To prevent a totally 'blinkered' view based solely on the events of one court, plans were also made for the observer to attend at other magistrates' courts at Hull and Sheffield as well as the Crown Court at Doncaster. These visits were intended to enable these courts to be used as comparator courts and also to expose the researcher to less familiar environments.

2.4 PERMISSION AND CONSENT - The privileged insider.

It is one thing to select the desired research setting, it can prove to be far more difficult to gain access to that setting. Not everyone welcomes being put under the microscope and this applies particularly to the powerful elites and institutions. The experience of some researchers indicates that to some closed groups research may be 'ideologically anathema'. Other groups feel threatened, that they may be exploited or else the research may result in damaging disclosures (Homsby-Smith, 1993, p54). On the other hand there are some who claim that the reason for the reluctance of bureaucracies and the powerful people who control them is simply to obscure the truth (Encel, 1978, p47). What does not appear to be in doubt is the ability of these groups to either deny access completely, or to vastly reduce the amount of

access. Even the so called open institutions may become decidely closed and react defensively, erecting barriers against anything which is perceived as an external threat from hostile intruders (Homsby-Smith, 1993, p59). Even where access is granted to a setting this may require extensive negotiation with, and permission from a 'gatekeeper, if not for access to the setting itself, permission may well have to be negotiated to access some of the less public elements of the setting (Arber, 1993, p37). My only knowledge of these and other pitfalls was what I had read in the literature. At no time did I experience this type of response although I was aware that other requests to the court to assist in academic research had been refused. I also realised that in the past both the courts and the magistrates had been subjected to quite severe criticisms, my own review of the literature had indicated as much. I was soon to realise that I was a privileged researcher, and this of course was due to my 'insider* status. I was not seen as the hostile intruder or as an external threat, it was also considered unlikely that I would be interested in exploiting the situation or that I would make any damaging disclosures. But these are all assumptions, in reality it was not considered necessary to discuss such matters. Neither did anyone try to hijack the agenda (Fielding, 1993, p160). What I was offered was a very positive promise of support.

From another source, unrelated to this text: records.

(* ===== verification/PerfRing.v ===== *)
(** * The perf ring buffers

    Models [src/debug/perf_ring.cpp]: what the branch tracer takes out of the ring the kernel
    fills.  The control page of a mapping is a record of its fields; the rest of the mapping is
    its bytes.  Records and branch entries have the layout of the Linux perf ABI. *)

From S2P Require Import Prelude.
#[local] Open Scope Z_scope.

(** [perf_event_mmap_page]. *)
Record Control := mkControl { pc_data_offset : Z; pc_data_size : Z; pc_data_head : Z; pc_data_tail : Z; pc_aux_offset : Z; pc_aux_size : Z; pc_aux_head : Z; pc_aux_tail : Z }.
Definition withDataTail (c : Control) (tail : Z) : Control :=
  mkControl (pc_data_offset c) (pc_data_size c) (pc_data_head c) tail (pc_aux_offset c) (pc_aux_size c) (pc_aux_head c) (pc_aux_tail c).
Definition withAuxTail (c : Control) (tail : Z) : Control :=
  mkControl (pc_data_offset c) (pc_data_size c) (pc_data_head c) (pc_data_tail c) (pc_aux_offset c) (pc_aux_size c) (pc_aux_head c) tail.
(** The mapping: its control page, whether it is aligned, and all its bytes. *)
Record Mapping := mkMapping { mp_control : Control; mp_aligned : bool; mp_bytes : bytes }.
Record LbrEntry := mkLbr { lbr_from : Z; lbr_to : Z; lbr_mispred : bool; lbr_predicted : bool }.

(** [sizeof] of the control page, a record header and a branch entry, and the type of a sample. *)
Definition controlBytes : Z := 1088.
Definition headerBytes : Z := 8.
Definition entryBytes : Z := 24.
Definition PERF_RECORD_SAMPLE : Z := 9.

Definition has_single_bit (n : Z) : bool := (0 <? n) && (Z.land n (n - 1) =? 0).
(** [dataRing]: the offset and the bytes of the data ring. *)
Definition dataRing (m : Mapping) (pageSize : Z) : outcome (option (Z * bytes)) :=
  if (pageSize <? controlBytes) || negb (has_single_bit pageSize) || (len (mp_bytes m) <? pageSize) || negb (mp_aligned m) then Ret None else
  let '(offset, size) := (pc_data_offset (mp_control m), pc_data_size (mp_control m)) in
  let '(offset, size) := if (offset =? 0) && (size =? 0) then (pageSize, len (mp_bytes m) - pageSize) else (offset, size) in
  if (offset <? pageSize) || negb (offset mod pageSize =? 0) || (len (mp_bytes m) <? offset) || (size =? 0) || negb (has_single_bit size)
    || (len (mp_bytes m) - offset <? size) || negb (size mod pageSize =? 0) then Ret None else
  let* ring := subspan (mp_bytes m) offset size in Ret (Some (offset, ring)).
Definition copyRing (ring : bytes) (position count : Z) : outcome bytes :=
  let offset := position mod len ring in
  let first := Z.min count (len ring - offset) in
  let* a := subspan ring offset first in
  let* b := if first <? count then subspan ring 0 (count - first) else Ret [] in
  Ret (a ++ b).
Definition perfMappingSize (pageSize pages : Z) : option (Z * Z) :=
  if (pages <=? 0) || (pageSize <? controlBytes) || negb (has_single_bit pageSize) then None else
  let rounded := 2 ^ Z.log2_up pages in
  if SIZE_MAX / pageSize - 1 <? rounded then None else Some (rounded * pageSize, (rounded + 1) * pageSize).
(** One [perf_branch_entry]. *)
Definition branchEntry (b : bytes) : LbrEntry :=
  let flags := le_val (slice b 16 8) in mkLbr (le_val (slice b 0 8)) (le_val (slice b 8 8)) (bit flags 0) (bit flags 1).
Fixpoint entryLoop (ring : bytes) (position : Z) (n : nat) : outcome (list LbrEntry) :=
  match n with
  | O => Ret []
  | S n =>
      let* b := copyRing ring position entryBytes in
      let* rest := entryLoop ring (u64 (position + entryBytes)) n in Ret (branchEntry b :: rest)
  end.
(** The loop over the records: what was drained and the new tail. *)
Fixpoint drainLoop (ring : bytes) (head : Z) (fuel : nat) (tail available : Z) : outcome (list LbrEntry * Z) :=
  match fuel with
  | O => Undefined
  | S fuel =>
      if available <? headerBytes then Ret ([], if negb (available =? 0) then head else tail) else
      let* header := copyRing ring tail headerBytes in
      let type := le_val (slice header 0 4) in
      let size := le_val (slice header 6 2) in
      if (size <? headerBytes) || (available <? size) || (len ring <? size) then Ret ([], head) else
      let* entries :=
        if (type =? PERF_RECORD_SAMPLE) && (headerBytes + 8 <=? size) then
          let* c := copyRing ring (u64 (tail + headerBytes)) 8 in
          let count := le_val c in
          if count <=? (size - headerBytes - 8) / entryBytes then entryLoop ring (u64 (tail + headerBytes + 8)) (Z.to_nat count) else Ret []
        else Ret [] in
      let* rest := drainLoop ring head fuel (u64 (tail + size)) (available - size) in
      Ret (entries ++ rest.1, rest.2)
  end.
Definition drainPerfBranches (m : Mapping) (pageSize : Z) : outcome (list LbrEntry * Mapping) :=
  let* r := dataRing m pageSize in
  match r with
  | None => Ret ([], m)
  | Some (_, ring) =>
      let c := mp_control m in
      let head := pc_data_head c in
      let tail := pc_data_tail c in
      let available := u64 (head - tail) in
      if len ring <? available then Ret ([], mkMapping (withDataTail c head) (mp_aligned m) (mp_bytes m)) else
      let* r := drainLoop ring head (Z.to_nat (available / headerBytes + 1)) tail available in
      Ret (r.1, mkMapping (withDataTail c r.2) (mp_aligned m) (mp_bytes m))
  end.
Definition drainPerfAux (m : Mapping) (auxiliary : bytes) (pageSize : Z) : outcome (bytes * Mapping) :=
  let* r := dataRing m pageSize in
  match r with
  | None => Ret ([], m)
  | Some (offset, ring) =>
      let c := mp_control m in
      if bool_decide (auxiliary = []) || negb (has_single_bit (len auxiliary)) || negb (len auxiliary mod pageSize =? 0) then Ret ([], m) else
      let dataEnd := offset + len ring in
      if negb (pc_aux_size c =? len auxiliary) || (pc_aux_offset c <? dataEnd) || negb (pc_aux_offset c mod pageSize =? 0) then Ret ([], m) else
      let head := pc_aux_head c in
      let tail := pc_aux_tail c in
      let available := u64 (head - tail) in
      let* out := if available <=? len auxiliary then (if available =? 0 then Ret [] else copyRing auxiliary tail available) else Ret [] in
      Ret (out, mkMapping (withDataTail (withAuxTail c head) (pc_data_head c)) (mp_aligned m) (mp_bytes m))
  end.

Jorgensen writes, The most ideal situation is one in which the authorities and other participants in the setting welcome the researcher, where overt access is gained by seeking permission from the highest possible authority and convincing everyone in the setting that the researcher can be trusted. The more the people in the setting, especially those in positions of authority, are prepared to support the research, the more likely is successful access to the setting (Jorgensen, 1989, p46). In my case most of the criteria set down by Jorgensen appeared to have been achieved.

But can constraints be inadvertently placed on the researcher, not because there is a lack of trust but because there is a high degree of trust? Can an assumption that 'we are in safe hands with this researcher*, or 'this researcher will not reveal any damaging disclosures', in practice inhibit the researcher's 'quest for the truth of the matter1? This was a dilemma to which I gave a great deal of thought. I concluded that as a social scientist I must ensure that the research would be carried out with a high level of objectivity and in reality I did not see my research being constrained to either a greater or lesser extent than that of any other researcher who would also be bound by the ethics, the rules of confidentiality and the protection of the individuals anonymity and privacy which are said to be the cornerstones of any social research.